Hawaii’s attorney general became the latest regulator to declare daily fantasy sports contests are illegal gambling under state law, saying he may follow up with “civil or criminal enforcement” actions against the fast-growing industry.
Hawaii Attorney General Doug Chin said many casual fantasy sports games would be considered permissible “social gambling” under Hawaii law.
But in a legal opinion issued Wednesday, Chin said daily fantasy games with cash prizes, popularized by Boston’s DraftKings Inc. and New York-based FanDuel Inc., were a different breed of fantasy sports.
Those games violate the state’s ban on contests that involve risking something of value “upon any future contingent event not under the person’s control,” he said.
“The technology may have changed, but the vice has not,” Chin said in a news release.
DraftKings and FanDuel both disagreed with Chin’s opinion, saying their games should be considered legal contests because of the skill that participants have to exercise in choosing promising fantasy lineups.
The law could change: Hawaii legislators have already introduced several bills that would regulate daily fantasy sports by requiring the operators to register with state authorities. A separate bill, meanwhile, would make promoting those contests explicitly illegal.
“We intend to continue our constructive work with lawmakers in the state, and across the nation, to see to it that fans are able to continue to enjoy the fantasy sports contests they love,” DraftKings lawyer Randy Mastro said.
Chin’s action adds Hawaii to a growing list of states that questioned the legality of daily fantasy sports played for cash prizes. Attorneys general in Texas, Illinois, and Vermont have recently said that the games violate state gambling law.
The most serious challenge has come from New York’s attorney general, who is asking a judge to shut DraftKings and FanDuel down in that state. Nevada regulators effectively forced the industry to flee that state last year after ruling that fantasy sports operators needed to secure gambling licenses.

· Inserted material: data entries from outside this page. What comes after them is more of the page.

(** C5, amended: when discovery finishes, [run] starts [make -f -],
    encodes the script, writes it to the standard input of make, closes
    it and waits for the executor to exit.  The status the executor exits
    with is dropped: when none of these steps raises, the interpreter
    exits with status 0 whatever the executor reported; when one of them
    raises, the executor is not waited for and the interpreter exits with
    status 1. *)
Theorem run_waits_and_drops_exit_status (fs : os_state) (env : process_env)
    (set_iter : gset string → list string) (fuel : nat) (args : Namespace)
    (pairs : list pair) :
  find_dependencies fs fuel (os_path_realpath fs (args_node args))
    (args_recursive args) = (pairs, Finished) →
  ∃ text,
    makefile set_iter pairs = Ret text
    ∧ (∀ data,
         env_popen env ["make"; "-f"; "-"] = Ret tt →
         env_encode env text = Ret data →
         env_write env data = Ret tt →
         env_close env data = Ret tt →
         run fs env set_iter fuel args
         = ([Popen ["make"; "-f"; "-"]; StdinWrite data; StdinClose;
             Wait (env_wait env data)], Finished)
         ∧ main fs env set_iter fuel args = Some 0%Z)
    ∧ (∀ ex, (run_make env text).2 = Raise ex →
             (run fs env set_iter fuel args).2 = Raised ex
             ∧ (∀ code, Wait code ∉ (run fs env set_iter fuel args).1)
             ∧ main fs env set_iter fuel args = Some 1%Z).
Proof.
  intros Hfind. eexists. split; [apply makefile_script|].
  unfold main. rewrite (run_finished _ _ _ _ _ _ Hfind). cbn zeta.
  destruct (run_make_cases env (script_text (script_goals set_iter pairs)
                                            (script_rules set_iter pairs)))
    as [Hok Hraise].
  split.
  - intros data H1 H2 H3 H4. by rewrite (Hok data H1 H2 H3 H4).
  - intros ex Hex. cbn [fst snd]. rewrite Hex. split; [done|].
    split; [|done]. intros code. by apply (Hraise ex).
Qed.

Massachusetts regulators have said state law is unclear on the subject and have instead proposed increased regulation of the industry. Attorney General Maura
Healey is finalizing a long list of consumer protection measures, including a ban on players under 21 and elimination of fantasy contests based on college sports.
In fantasy sports, contestants assemble fictional rosters of real-life athletes and amass points based on those players’ on-field statistics. Prizes can top $1 million.
Analysts expected players to spend about $3 billion on the contests in 2015, more than triple the amount spent the year before. But the flurry of legal problems has also slowed the industry’s growth. The companies are not profitable.
In many states, determining whether fantasy sports are legal hinges on questions of skill and chance. The companies argue their games are mostly governed by a player’s skill in assembling rosters, not by the random twists of the actual sports contests.
Fantasy sports industry officials have said that bills regulating fantasy sports are being weighed in more than two dozen states.
California lawmakers took a major step toward allowing the games on Wednesday when the state Assembly overwhelmingly passed a regulatory bill that would require company officials to pass background checks, pay taxes on their profits, and report player winnings to the state for taxation, among other measures.
The bill now moves to California’s state Senate for consideration.